On Thursday, September 1, 2016, President Obama visited Papahānaumokuākea Marine National Monument, which the President expanded just a week before, making it the largest conservation area in the world. His visit to Midway Atoll within the Monument coincided with the start of the IUCN World Conservation Congress, held in the United States for the first time ever, where nearly ten thousand delegates from 192 countries gathered to discuss the world’s conservation concerns. According to a White House press briefing, the President traveled to Papahānaumokuākea “to mark the significance of this monument designation and highlight firsthand how the threat of climate change makes protecting our public lands and waters more important than ever.”

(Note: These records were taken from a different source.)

(** Thread 1 waits a tick for a mutex of thread 2, in vain: thread 2 keeps the
    priority of thread 1 for as long as it has the mutex, and when it releases
    it, it falls back to its own priority and runs on although thread 1 is ready
    and more urgent, since [rt_mutex_release] schedules only when it hands the
    mutex on. *)
Example release_without_schedule :
  let ops := [K_sleep 1; K_mutex_take 0 (-1); K_tick; K_mutex_take 0 1; K_tick] in
  view <$> sample_run ops = Some (Some 2%nat, Some 10, RT_THREAD_READY, 10) ∧
  view <$> sample_run (ops ++ [K_mutex_release 0]) = Some (Some 2%nat, Some 20, RT_THREAD_READY, 10).
Proof. vm_compute. split; reflexivity. Qed.

(** Thread 2 takes a second mutex while it has the priority of thread 1, which
    waits for the first one: the release of the second mutex gives it that
    priority for good. *)
Example nested_mutexes_raise :
  let ops := [K_sleep 1; K_mutex_take 0 (-1); K_tick; K_mutex_take 0 (-1); K_mutex_take 1 (-1);
    K_mutex_release 0; K_mutex_release 0; K_sleep 5; K_mutex_release 1] in
  (λ k, (rt_current_thread k, current_priority (threads k 2%nat), owner (mutexes k 0%nat),
    owner (mutexes k 1%nat))) <$> sample_run ops = Some (Some 2%nat, 10, None, None).
Proof. vm_compute. reflexivity. Qed.

(** The count of a mutex has eight bits: taken 256 times it is held no time. *)
Example hold_wraps :
  (λ k, (owner (mutexes k 0%nat), hold (mutexes k 0%nat))) <$>
    sample_run (replicate 256 (K_mutex_take 0 0)) = Some (Some 1%nat, 0).
Proof. vm_compute. reflexivity. Qed.

(** A one-shot timer whose function stops and starts it again is in the list,
    but marked as inactive: starting it once more would link it a second time. *)
Definition restarts (i : nat) (k : KERNEL) : option KERNEL :=
  snd <$> rt_timer_start (TM_user i) (rt_timer_stop (TM_user i) k).2.

Example restarted_timer_inactive :
  (λ k, (next (nodes k N_timers), activated (timers k (TM_user 0)))) <$>
    ('(_, k) ← rt_timer_start (TM_user 0) (rt_timer_set_time (TM_user 0) 1 sample);
     timer_tick (timeout_func restarts) k) = Some (N_timer (TM_user 0), false).
Proof. vm_compute. reflexivity. Qed.

(** *** The theorems at work *)

Lemma sample_ok : ∃ k L, sample_started = Some k ∧ kernel_ok sample_timers 0 k L.
Proof.
  destruct (startup_ok sample_timers 0 [2; 1]%nat sample sample_fresh) as (k & L & E & K & _).
  - apply (bool_decide_unpack _). vm_compute. exact I.
  - exists k, L. split; [exact E|exact K].
Qed.

(** A value computed from the started kernel *)
Lemma sample_value {A} (f : KERNEL → A) v k : f <$> sample_started = Some v →
  sample_started = Some k → f k = v.
Proof. intros E Hs. rewrite Hs in E. by injection E. Qed.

The evening before he left for Midway Atoll, President Obama addressed leaders from the Pacific Island Conference of Leaders at the East-West Center at the University of Hawaiʻi in Honolulu to talk about the impacts of climate change and the importance of conservation. He made several poignant remarks, including: “No nation, not even one as powerful as the United States, is immune from a changing climate” and “There’s no conflict between a healthy economy and a healthy planet.”
Touring by golf cart, the President was shown habitat restoration sites and important wildlife management projects taking place on Midway Atoll. Continuing his tour in the water, the President got to view various marine life while snorkeling.
In his remarks from Turtle Beach, President Obama said that it is “critically important for us to examine the effects that climate change are taking here in the Pacific Ocean, the world's largest body of water…There are enormous effects on the human presence in the ocean that creatures are having to adapt to and, in some cases, cannot adapt to.” Indeed, there are many small sandy islets within the Monument that provide haul out areas for turtles and monk seals; these islets are at risk from disappearing under rising sea levels.
The President also visited the memorials on Midway Atoll to honor the courage and sacrifice of those who fought in the Battle of Midway, one of the most decisive battles in World War II.
President Obama is the second U.S. president to visit Midway Atoll; President Nixon was there in 1969.